Researchers tested the addition of a pemetrexed-carboplatin chemotherapy regimen to gefitinib for patients with EGFR-mutant advanced non–small-cell lung cancer.
Addition of a pemetrexed-carboplatin chemotherapy regimen to gefitinib led to a survival benefit in patients with EGFR-mutant advanced non–small-cell lung cancer (NSCLC), according to a phase III study (abstract 9001) presented at the 2019 American Society of Clinical Oncology (ASCO) Annual Meeting, held in Chicago. EGFR-directed oral tyrosine kinase inhibitors are the first-line therapy for this population, but resistance occurs within 8 to 12 months, leading to efforts to develop strategies to delay onset of resistance.
One approach is to add chemotherapy, in the hopes that this will create synergy through inducing apoptosis and suppressing AKT and Erk phosphorylation, which are believed to play a role in resistance.
The study included 350 chemotherapy-naive patients who were randomized to gefitinib daily or gefitinib combined with IV pemetrexed-carboplatin every 3 weeks for 4 cycles. Following that, patients in the combination group underwent maintenance IV pemetrexed every 3 weeks.
The median patient age was 54 years; 48% were women, and 84% had never smoked. Twenty-one percent had an ECOG performance status of 2, and 18% had brain metastases. The median follow-up in surviving patients was 17 months.
The combination therapy group had an overall response rate of 75.3%, compared with 65.2% in the gefitinib-only group (P = .01). The median depth of response was −56.4% and −43.5%, respectively (P = .002).

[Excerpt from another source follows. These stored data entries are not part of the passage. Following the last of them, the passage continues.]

Lemma ticks_mono n n' : (n <= n')%nat -> ticks x n <= ticks x n'.
Proof using.
  intros Hn. pose proof (delivered_mono (env x) (lines x) 0 n (n' - n)) as H. by replace (n + (n' - n))%nat with n' in H by lia.
Qed.

Lemma ticks_bound n : (n <= boot_horizon)%nat -> ticks x n < 4294967296.
Proof using Henv Hx. intros Hn. pose proof (ev_range Henv x Hx). pose proof (ticks_mono n boot_horizon Hn). lia. Qed.

(** The timer goes on, so no sleep lasts. *)
Lemma ticks_go_on n : ticks x n + 1 <= ticks x (n + S patience).
Proof using Henv Hx.
  destruct (ev_timer Henv x Hx n) as (i & Hi & Hin). pose proof (ticks_mono n i ltac:(lia)). pose proof (ticks_mono (S i) (n + S patience) ltac:(lia)).
  enough (1 <= occurrences 0 (through (env x i).1 (lines x i))) by (cbn [delivered_ticks Nat.add] in *; lia).
  unfold occurrences. apply list_elem_of_split in Hin as (l1 & l2 & ->). rewrite list.filter_app, alen_app, filter_cons, decide_True, alen_cons by done.
  pose proof (alen_nonneg (filter (fun i => i = 0) l1)). pose proof (alen_nonneg (filter (fun i => i = 0) l2)). lia.
Qed.

Lemma never_quiet n n' : (n + patience < n')%nat -> ~ quiet (env x) (lines x) n n'.
Proof using Henv Hx.
  intros Hn Hq. destruct (ev_timer Henv x Hx n) as (i & Hi & Hin). rewrite Hq in Hin by lia. by apply elem_of_nil in Hin.
Qed.

Lemma three_ticks n : (3 * S patience <= n)%nat -> PIT_TEST_TICKS <= ticks x n.
Proof using Henv Hx.
  intros Hn. pose proof (ticks_go_on 0) as H1. pose proof (ticks_go_on (S patience)) as H2.
  pose proof (ticks_go_on (S patience + S patience)) as H3. cbn [Nat.add] in H1. change (ticks x 0%nat) with 0 in H1.
  pose proof (ticks_mono (S patience + S patience + S patience) n ltac:(lia)). unfold PIT_TEST_TICKS. cbn [Nat.add] in *. lia.
Qed.

(** The wait ends with three interrupts delivered. *)
Lemma wait_ends fuel n : (3 * S patience <= n + 3 * fuel)%nat -> (n + fuel * (patience + 3) + 2 <= boot_horizon)%nat ->
  exists n', timer_wait patience fuel (env x) (lines x) 0 0 n = Some n' /\ (n + 2 <= n' <= n + fuel * (patience + 3) + 2)%nat /\
    PIT_TEST_TICKS <= ticks x n'.
Proof using Henv Hx.
  revert n. induction fuel as [|fuel IH]; intros n Hn Hh.
  all: destruct (counters_at n (ticks_bound n ltac:(lia))) as (Et & _ & Hp).
  all: destruct (counters_at (S n) (ticks_bound (S n) ltac:(lia))) as (_ & Ei & _).
  all: pose proof (ticks_bound n ltac:(lia)) as B1; pose proof (ticks_bound (S n) ltac:(lia)) as B2.
  all: pose proof (ticks_mono n (S n) ltac:(lia)) as M1; pose proof (ticks_mono (S n) (S (S n)) ltac:(lia)) as M2.
  all: cbn [timer_wait]; rewrite Et, Ei, !Z.sub_0_r, !u32_small by (unfold is_u32; lia).
  - pose proof (three_ticks n ltac:(lia)). rewrite !(proj2 (Z.ltb_ge _ PIT_TEST_TICKS)) by lia.
    exists (S (S n)). split; [done|]. split; lia.
  - destruct (_ || _) eqn:E.
    + destruct (hlt_cases (env x) (lines x) patience (S (S n))) as [(n1 & -> & i & Hi & -> & _)|[_ Hq]].
      * cbn [mbind option_bind]. destruct (IH (S i) ltac:(lia) ltac:(lia)) as (n' & -> & Hn' & H'). exists n'. split; [done|]. split; [lia|done].
      * destruct (never_quiet (S (S n)) (S (S (S n) + patience)) ltac:(lia) Hq).
    + bprop. exists (S (S n)). split; [done|]. split; [lia|lia].
Qed.

Lemma wait_over : exists n, timer_wait patience (wait_fuel patience) (env x) (lines x) 0 0 0 = Some n /\
  (2 <= n <= S patience * (patience + 3) + 2)%nat /\ PIT_TEST_TICKS <= ticks x n.
Proof using Henv Hx. apply (wait_ends (wait_fuel patience) 0); unfold wait_fuel, boot_horizon; nia. Qed.

Definition flow_log : list console_op := lines_log ["TASK_OK"; "SCHEDULER_OK"; "IPC_TASK_FLOW_OK"]%string.

(** The observer's view of the timer when the flow starts at moment [n]: the
    test that first sees three ticks is the third or a later one of the 242;
    or it is one of the first two; or there is none among them. *)
Abbreviation observed n := (tested (env x) (lines x) patience n).

Definition flow_paced (n : nat) : Prop :=
  exists k d, (2 <= k <= 241)%nat /\ observed n k d /\ PIT_TEST_TICKS <= elapsed (env x) (lines x) n d.

Definition flow_too_fast (n : nat) : Prop :=
  exists k d, (k <= 1)%nat /\ observed n k d /\ PIT_TEST_TICKS <= elapsed (env x) (lines x) n d.

Definition flow_too_slow (n : nat) : Prop := exists d, observed n 242 d.

Lemma paced_exclusive n : flow_paced n -> ~ flow_too_fast n /\ ~ flow_too_slow n.
Proof using.
  intros (k & d & Hk & Ht & He). split.
  - intros (j & d' & Hj & Ht' & He'). pose proof (tested_before _ _ _ _ j k _ _ Ht ltac:(lia) Ht'). lia.
  - intros (d' & Ht'). pose proof (tested_before _ _ _ _ k 242 _ _ Ht' ltac:(lia) Ht). lia.
Qed.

The combination therapy group had a greater estimated median PFS (16 months vs 8 months; hazard ratio for disease progression or death, 0.51; 95% CI, 0.39–0.66) and a better 18-month overall survival rate (78.3% vs 48.7%).
More patients in the combination group experienced clinically relevant grade 3 or higher toxicities (50.6% vs 25.3%; P < .001), with anemia, neutropenia, thrombocytopenia, febrile neutropenia, hypokalemia, and nephrotoxicity being the most common.

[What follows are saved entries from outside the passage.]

(** Modelled from the spec: [geth.rpc(method, params)] of the absent
    collaborator sends one request and returns a promise of its result,
    pending here with what the caller chained on it. *)
Definition geth_rpc (method : string) (params : option (list JsVal))
    (k : Continuation) : Js unit :=
  id <- fresh ;;
  modify (fun w =>
    withRpc (rpcLog w ++ [mkRpc method params]) (pending w ++ [(id, k)]) w).

Definition setInterval : Js nat :=
  id <- fresh ;;
  modify (fun w => withTimers (timeouts w) (intervals w ++ [id]) w) ;;
  ret id.

Definition setTimeout : Js unit :=
  id <- fresh ;;
  modify (fun w => withTimers (timeouts w ++ [id]) (intervals w) w).

Definition clearInterval (handle : option nat) : Js unit :=
  match handle with
  | Some id =>
      modify (fun w =>
        withTimers (timeouts w)
          (filter (fun i => negb (Nat.eqb i id)) (intervals w)) w)
  | None => ret tt
  end.

Definition dispatch (a : Action) : Js unit :=
  modify (fun w =>
    withObservers (dispatched w ++ [a]) (console w) (unhandled w) w).

Definition console_log (s : string) : Js unit :=
  modify (fun w =>
    withObservers (dispatched w) (console w ++ [s]) (unhandled w) w).

Definition unhandledRejection (e : JsError) : Js unit :=
  modify (fun w =>
    withObservers (dispatched w) (console w) (unhandled w ++ [e]) w).

(** ** GethService

    [dispatch] is the store's dispatch function; every listener and timer
    callback closes over it, and its calls are collected in [dispatched]. *)

Definition setSyncingSubscriptionId (v : JsVal) : Js unit :=
  modify (setThis (fun s =>
    mkService (peerCountInterval s) v (newHeadsSubscriptionId s))).

Definition setNewHeadsSubscriptionId (v : JsVal) : Js unit :=
  modify (setThis (fun s =>
    mkService (peerCountInterval s) (syncingSubscriptionId s) v)).

Definition setPeerCountInterval (id : nat) : Js unit :=
  modify (setThis (fun s =>
    mkService (Some id) (syncingSubscriptionId s) (newHeadsSubscriptionId s))).

(** lines 25-27 *)
Definition setConfig (config : JsVal) : Js unit :=
  geth_setConfig config.

(** lines 54-62 *)
Definition createListeners : Js unit :=
  f <- arrow StartingArrow ;; geth_on (JStr "starting") f ;;
  f <- arrow StartedArrow ;; geth_on (JStr "started") f ;;
  f <- arrow ConnectArrow ;; geth_on (JStr "connect") f ;;
  f <- arrow StoppingArrow ;; geth_on (JStr "stopping") f ;;
  f <- arrow StoppedArrow ;; geth_on (JStr "stopped") f ;;
  f <- arrow DisconnectArrow ;; geth_on (JStr "disconnect") f ;;
  f <- arrow ErrorArrow ;; geth_on (JStr "error") f.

“This study demonstrated an improvement in progression-free survival, which was pretty impressive, with doubling of PFS from 8 to 16 months. It also demonstrated an overall survival improvement, which was also pretty impressive,” said study discussant Ticiana Leal, MD, an assistant professor and thoracic oncology program leader at the University of Wisconsin.
The study authors suggested that the regimen is a new front-line option in these patients, but Leal rang a note of caution. “One of the things that’s concerning when you’re adding chemotherapy to a frontline therapy, the toxicities are certainly higher. What about quality of life?” she asked.
She also had concerns about CNS activity and brain metastases, which are more common in EGFR-mutant NSCLC, given that chemotherapy has low penetration into the CNS.